Table 2. Changes in the Atrial Rate, Ventricular Rate and Ventricular Repolarization Period by Ivabradine in the AV Block Rabbits
Animal No.Atrial rate (bpm)Ventricular rate (bpm)MAP90 (ms)TdP
Ivabradine 0.1 mg/kg
#5−20−32+57+
#1 to #4 (n = 4)−3 ± 15−5 ± 6+19 ± 3
Ivabradine 1 mg/kg
#2−88−86+216+
#5−34−42−7+
#1, #3, #4 (n = 3)−49 ± 4−29 ± 8+35 ± 8

Data are shown as changes from corresponding pre-drug control values just before proceeding to onset of TdP, which can be compared with average of maximal changes in rabbits without induction of TdP (n = 3–4) at doses of 0.1 and 1 mg/kg of ivabradine.

DISCUSSION

Proarrhythmic effects of ivabradine were investigated using the acute AV block rabbit model.8) Ivabradine did not affect cardiovascular variables at the low dose, whereas its middle and high doses exerted proarrhythmic actions. Although ivabradine has been demonstrated to act as an aggravating factor for proarrhythmic risk in the isolated rabbit heart,11) this is the first report demonstrating that ivabradine itself has torsadogenic actions in the in vivo experimental condition.

Ivabradine is clinically supplied as oral tablets containing 2.5, 5 and 7.5 mg in Japan, whereas intravenous administration of 0.1 to 0.25 mg/kg of ivabradine has been used for previous clinical investigations.12,13) Thus, the present study used 0.01 to 1 mg/kg, i.v. of ivabradine that can be considered to be carried out under subtherapeutic to supratherapeutic levels. Based on pharmacokinetic parameters obtained from human and animals, maximum plasma concentrations of ivabradine at 1 mg/kg can be estimated to be 88–410 nM in this study,1416) which is relatively higher than Cmax values of 13.5–45 nM in healthy human after the administration of oral tablets containing 2.5–7.5 mg.14) In this study, ivabradine induced TdP in 1 out of 5 rabbits at 0.1 mg/kg and in 2 out of 5 rabbits at 1 mg/kg (Fig. 1), which is roughly corresponded to a therapeutic to supratherapeutic dose range. In addition, the short-term variability of MAP90, a predicting marker for the onset of TdP,17) tended to increase in rabbits, as shown in Table 1, which is essentially similar to the property of other torsadogenic drugs as demonstrated in the AV block rabbit model.79)

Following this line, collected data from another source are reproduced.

(** ** All of it *)

Record kernel := mk_kernel {
  mach : machine;
  procs : list proc;   (* proc[NPROC] *)
  nextpid : Z;
  initproc : option nat;
  ticks : Z;
  rng : Z * Z * Z * Z;   (* z1 .. z4 of random_lbs *)
  first : bool;   (* first of forkret *)
  kernel_pagetable : Z;
  bufs : list buf;   (* bcache.buf[NBUF] *)
  bnext : list nat;   (* next, of each buffer and of bcache.head *)
  bprev : list nat;
  klog : log;
  ksb : superblock;
  inodes : list inode;   (* itable.inode[NINODE] *)
  files : list file;   (* ftable.file[NFILE] *)
  pipes : gmap Z pipe;   (* the pipes, by address *)
  kcons : console;
  kuart : uart;
  pr_locking : bool;
  panicked : bool;
  devsw_console : bool;   (* devsw[CONSOLE] is set *)
  kvdisk : vdisk;
  csrs : gmap Z csr;   (* by hart *)
  kplic : plic;
  started : bool;
  kdisk : platter   (* the disk device *)
}.
Definition upd_mach (f : machine -> machine) (r : kernel) : kernel :=
  mk_kernel (f (mach r)) (procs r) (nextpid r) (initproc r) (ticks r) (rng r) (first r)
  (kernel_pagetable r) (bufs r) (bnext r) (bprev r) (klog r) (ksb r) (inodes r) (files r) (pipes
  r) (kcons r) (kuart r) (pr_locking r) (panicked r) (devsw_console r) (kvdisk r) (csrs r) (kplic
  r) (started r) (kdisk r).
Definition upd_procs (f : list proc -> list proc) (r : kernel) : kernel :=
  mk_kernel (mach r) (f (procs r)) (nextpid r) (initproc r) (ticks r) (rng r) (first r)
  (kernel_pagetable r) (bufs r) (bnext r) (bprev r) (klog r) (ksb r) (inodes r) (files r) (pipes
  r) (kcons r) (kuart r) (pr_locking r) (panicked r) (devsw_console r) (kvdisk r) (csrs r) (kplic
  r) (started r) (kdisk r).
Definition upd_nextpid (f : Z -> Z) (r : kernel) : kernel :=
  mk_kernel (mach r) (procs r) (f (nextpid r)) (initproc r) (ticks r) (rng r) (first r)
  (kernel_pagetable r) (bufs r) (bnext r) (bprev r) (klog r) (ksb r) (inodes r) (files r) (pipes
  r) (kcons r) (kuart r) (pr_locking r) (panicked r) (devsw_console r) (kvdisk r) (csrs r) (kplic
  r) (started r) (kdisk r).
Definition upd_initproc (f : option nat -> option nat) (r : kernel) : kernel :=
  mk_kernel (mach r) (procs r) (nextpid r) (f (initproc r)) (ticks r) (rng r) (first r)
  (kernel_pagetable r) (bufs r) (bnext r) (bprev r) (klog r) (ksb r) (inodes r) (files r) (pipes
  r) (kcons r) (kuart r) (pr_locking r) (panicked r) (devsw_console r) (kvdisk r) (csrs r) (kplic
  r) (started r) (kdisk r).
Definition upd_ticks (f : Z -> Z) (r : kernel) : kernel :=
  mk_kernel (mach r) (procs r) (nextpid r) (initproc r) (f (ticks r)) (rng r) (first r)
  (kernel_pagetable r) (bufs r) (bnext r) (bprev r) (klog r) (ksb r) (inodes r) (files r) (pipes
  r) (kcons r) (kuart r) (pr_locking r) (panicked r) (devsw_console r) (kvdisk r) (csrs r) (kplic
  r) (started r) (kdisk r).
Definition upd_rng (f : Z * Z * Z * Z -> Z * Z * Z * Z) (r : kernel) : kernel :=
  mk_kernel (mach r) (procs r) (nextpid r) (initproc r) (ticks r) (f (rng r)) (first r)
  (kernel_pagetable r) (bufs r) (bnext r) (bprev r) (klog r) (ksb r) (inodes r) (files r) (pipes
  r) (kcons r) (kuart r) (pr_locking r) (panicked r) (devsw_console r) (kvdisk r) (csrs r) (kplic
  r) (started r) (kdisk r).
Definition upd_first (f : bool -> bool) (r : kernel) : kernel :=
  mk_kernel (mach r) (procs r) (nextpid r) (initproc r) (ticks r) (rng r) (f (first r))
  (kernel_pagetable r) (bufs r) (bnext r) (bprev r) (klog r) (ksb r) (inodes r) (files r) (pipes
  r) (kcons r) (kuart r) (pr_locking r) (panicked r) (devsw_console r) (kvdisk r) (csrs r) (kplic
  r) (started r) (kdisk r).
Definition upd_kernel_pagetable (f : Z -> Z) (r : kernel) : kernel :=
  mk_kernel (mach r) (procs r) (nextpid r) (initproc r) (ticks r) (rng r) (first r) (f
  (kernel_pagetable r)) (bufs r) (bnext r) (bprev r) (klog r) (ksb r) (inodes r) (files r) (pipes
  r) (kcons r) (kuart r) (pr_locking r) (panicked r) (devsw_console r) (kvdisk r) (csrs r) (kplic
  r) (started r) (kdisk r).
Definition upd_bufs (f : list buf -> list buf) (r : kernel) : kernel :=
  mk_kernel (mach r) (procs r) (nextpid r) (initproc r) (ticks r) (rng r) (first r)
  (kernel_pagetable r) (f (bufs r)) (bnext r) (bprev r) (klog r) (ksb r) (inodes r) (files r)
  (pipes r) (kcons r) (kuart r) (pr_locking r) (panicked r) (devsw_console r) (kvdisk r) (csrs r)
  (kplic r) (started r) (kdisk r).
Definition upd_bnext (f : list nat -> list nat) (r : kernel) : kernel :=
  mk_kernel (mach r) (procs r) (nextpid r) (initproc r) (ticks r) (rng r) (first r)
  (kernel_pagetable r) (bufs r) (f (bnext r)) (bprev r) (klog r) (ksb r) (inodes r) (files r)
  (pipes r) (kcons r) (kuart r) (pr_locking r) (panicked r) (devsw_console r) (kvdisk r) (csrs r)
  (kplic r) (started r) (kdisk r).
Definition upd_bprev (f : list nat -> list nat) (r : kernel) : kernel :=
  mk_kernel (mach r) (procs r) (nextpid r) (initproc r) (ticks r) (rng r) (first r)
  (kernel_pagetable r) (bufs r) (bnext r) (f (bprev r)) (klog r) (ksb r) (inodes r) (files r)
  (pipes r) (kcons r) (kuart r) (pr_locking r) (panicked r) (devsw_console r) (kvdisk r) (csrs r)
  (kplic r) (started r) (kdisk r).
Definition upd_klog (f : log -> log) (r : kernel) : kernel :=
  mk_kernel (mach r) (procs r) (nextpid r) (initproc r) (ticks r) (rng r) (first r)
  (kernel_pagetable r) (bufs r) (bnext r) (bprev r) (f (klog r)) (ksb r) (inodes r) (files r)
  (pipes r) (kcons r) (kuart r) (pr_locking r) (panicked r) (devsw_console r) (kvdisk r) (csrs r)
  (kplic r) (started r) (kdisk r).
Definition upd_ksb (f : superblock -> superblock) (r : kernel) : kernel :=
  mk_kernel (mach r) (procs r) (nextpid r) (initproc r) (ticks r) (rng r) (first r)
  (kernel_pagetable r) (bufs r) (bnext r) (bprev r) (klog r) (f (ksb r)) (inodes r) (files r)
  (pipes r) (kcons r) (kuart r) (pr_locking r) (panicked r) (devsw_console r) (kvdisk r) (csrs r)
  (kplic r) (started r) (kdisk r).
Definition upd_inodes (f : list inode -> list inode) (r : kernel) : kernel :=
  mk_kernel (mach r) (procs r) (nextpid r) (initproc r) (ticks r) (rng r) (first r)
  (kernel_pagetable r) (bufs r) (bnext r) (bprev r) (klog r) (ksb r) (f (inodes r)) (files r)
  (pipes r) (kcons r) (kuart r) (pr_locking r) (panicked r) (devsw_console r) (kvdisk r) (csrs r)
  (kplic r) (started r) (kdisk r).
Definition upd_files (f : list file -> list file) (r : kernel) : kernel :=
  mk_kernel (mach r) (procs r) (nextpid r) (initproc r) (ticks r) (rng r) (first r)
  (kernel_pagetable r) (bufs r) (bnext r) (bprev r) (klog r) (ksb r) (inodes r) (f (files r))
  (pipes r) (kcons r) (kuart r) (pr_locking r) (panicked r) (devsw_console r) (kvdisk r) (csrs r)
  (kplic r) (started r) (kdisk r).
Definition upd_pipes (f : gmap Z pipe -> gmap Z pipe) (r : kernel) : kernel :=
  mk_kernel (mach r) (procs r) (nextpid r) (initproc r) (ticks r) (rng r) (first r)
  (kernel_pagetable r) (bufs r) (bnext r) (bprev r) (klog r) (ksb r) (inodes r) (files r) (f
  (pipes r)) (kcons r) (kuart r) (pr_locking r) (panicked r) (devsw_console r) (kvdisk r) (csrs r)
  (kplic r) (started r) (kdisk r).
Definition upd_kcons (f : console -> console) (r : kernel) : kernel :=
  mk_kernel (mach r) (procs r) (nextpid r) (initproc r) (ticks r) (rng r) (first r)
  (kernel_pagetable r) (bufs r) (bnext r) (bprev r) (klog r) (ksb r) (inodes r) (files r) (pipes
  r) (f (kcons r)) (kuart r) (pr_locking r) (panicked r) (devsw_console r) (kvdisk r) (csrs r)
  (kplic r) (started r) (kdisk r).
Definition upd_kuart (f : uart -> uart) (r : kernel) : kernel :=
  mk_kernel (mach r) (procs r) (nextpid r) (initproc r) (ticks r) (rng r) (first r)
  (kernel_pagetable r) (bufs r) (bnext r) (bprev r) (klog r) (ksb r) (inodes r) (files r) (pipes
  r) (kcons r) (f (kuart r)) (pr_locking r) (panicked r) (devsw_console r) (kvdisk r) (csrs r)
  (kplic r) (started r) (kdisk r).
Definition upd_pr_locking (f : bool -> bool) (r : kernel) : kernel :=
  mk_kernel (mach r) (procs r) (nextpid r) (initproc r) (ticks r) (rng r) (first r)
  (kernel_pagetable r) (bufs r) (bnext r) (bprev r) (klog r) (ksb r) (inodes r) (files r) (pipes
  r) (kcons r) (kuart r) (f (pr_locking r)) (panicked r) (devsw_console r) (kvdisk r) (csrs r)
  (kplic r) (started r) (kdisk r).
Definition upd_panicked (f : bool -> bool) (r : kernel) : kernel :=
  mk_kernel (mach r) (procs r) (nextpid r) (initproc r) (ticks r) (rng r) (first r)
  (kernel_pagetable r) (bufs r) (bnext r) (bprev r) (klog r) (ksb r) (inodes r) (files r) (pipes
  r) (kcons r) (kuart r) (pr_locking r) (f (panicked r)) (devsw_console r) (kvdisk r) (csrs r)
  (kplic r) (started r) (kdisk r).
Definition upd_devsw_console (f : bool -> bool) (r : kernel) : kernel :=
  mk_kernel (mach r) (procs r) (nextpid r) (initproc r) (ticks r) (rng r) (first r)
  (kernel_pagetable r) (bufs r) (bnext r) (bprev r) (klog r) (ksb r) (inodes r) (files r) (pipes
  r) (kcons r) (kuart r) (pr_locking r) (panicked r) (f (devsw_console r)) (kvdisk r) (csrs r)
  (kplic r) (started r) (kdisk r).
Definition upd_kvdisk (f : vdisk -> vdisk) (r : kernel) : kernel :=
  mk_kernel (mach r) (procs r) (nextpid r) (initproc r) (ticks r) (rng r) (first r)
  (kernel_pagetable r) (bufs r) (bnext r) (bprev r) (klog r) (ksb r) (inodes r) (files r) (pipes
  r) (kcons r) (kuart r) (pr_locking r) (panicked r) (devsw_console r) (f (kvdisk r)) (csrs r)
  (kplic r) (started r) (kdisk r).
Definition upd_csrs (f : gmap Z csr -> gmap Z csr) (r : kernel) : kernel :=
  mk_kernel (mach r) (procs r) (nextpid r) (initproc r) (ticks r) (rng r) (first r)
  (kernel_pagetable r) (bufs r) (bnext r) (bprev r) (klog r) (ksb r) (inodes r) (files r) (pipes
  r) (kcons r) (kuart r) (pr_locking r) (panicked r) (devsw_console r) (kvdisk r) (f (csrs r))
  (kplic r) (started r) (kdisk r).
Definition upd_kplic (f : plic -> plic) (r : kernel) : kernel :=
  mk_kernel (mach r) (procs r) (nextpid r) (initproc r) (ticks r) (rng r) (first r)
  (kernel_pagetable r) (bufs r) (bnext r) (bprev r) (klog r) (ksb r) (inodes r) (files r) (pipes
  r) (kcons r) (kuart r) (pr_locking r) (panicked r) (devsw_console r) (kvdisk r) (csrs r) (f
  (kplic r)) (started r) (kdisk r).
Definition upd_started (f : bool -> bool) (r : kernel) : kernel :=
  mk_kernel (mach r) (procs r) (nextpid r) (initproc r) (ticks r) (rng r) (first r)
  (kernel_pagetable r) (bufs r) (bnext r) (bprev r) (klog r) (ksb r) (inodes r) (files r) (pipes
  r) (kcons r) (kuart r) (pr_locking r) (panicked r) (devsw_console r) (kvdisk r) (csrs r) (kplic
  r) (f (started r)) (kdisk r).
Definition upd_kdisk (f : platter -> platter) (r : kernel) : kernel :=
  mk_kernel (mach r) (procs r) (nextpid r) (initproc r) (ticks r) (rng r) (first r)
  (kernel_pagetable r) (bufs r) (bnext r) (bprev r) (klog r) (ksb r) (inodes r) (files r) (pipes
  r) (kcons r) (kuart r) (pr_locking r) (panicked r) (devsw_console r) (kvdisk r) (csrs r) (kplic
  r) (started r) (f (kdisk r)).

As shown in Fig. 2, the high dose of ivabradine significantly prolonged the QT interval and MAP90 with decrement of atrial and ventricular spontaneous rate of AV block rabbit heart, whereas no significant change in these parameters was detected at low and middle doses. In previous in vitro electrophysiological studies, IC50s of ivabradine for HCN4 and human ether-a-go-go related gene (hERG) K+ currents have been demonstrated to be 2.2 and 3.5 µM, respectively,18,19) which may reflect our current results that ivabradine affected automaticity and ventricular repolarization from the same dose of 1 mg/kg. Importantly, as shown in Table 2, TdP arrhythmias could be only observed in the 2 rabbits that showed more potent suppressive effects on ventricular automaticity (#2, #5), which might depend on a physiological condition of HCN channels that are functionally regulated by cAMP.20) This may provide significant information on distinctive torsadogenicity of ivabradine because there is a possibility that reverse use-dependent QT-interval prolongation by hERG K+-channel blockade21) could be enhanced by pharmacological inhibition of HCN channels.

Based on Table 2, TdP arrhythmias appeared when advanced bradycardia was present as an individual-specific reaction, thus the TdP risk may be low in the heart rate-reducing therapy with an appropriate dose of ivabradine under the observation of patients’ heart rate. Therefore, ivabradine is positioned as a Conditional Risk, as suggested by an online resource that promotes the safe use of medicines, CredibleMeds®.

In conclusion, the present study suggests that the torsadogenic potential of ivabradine may become evident when its expected bradycardic action appears more excessively.

Conflict of Interest

The authors declare no conflict of interest.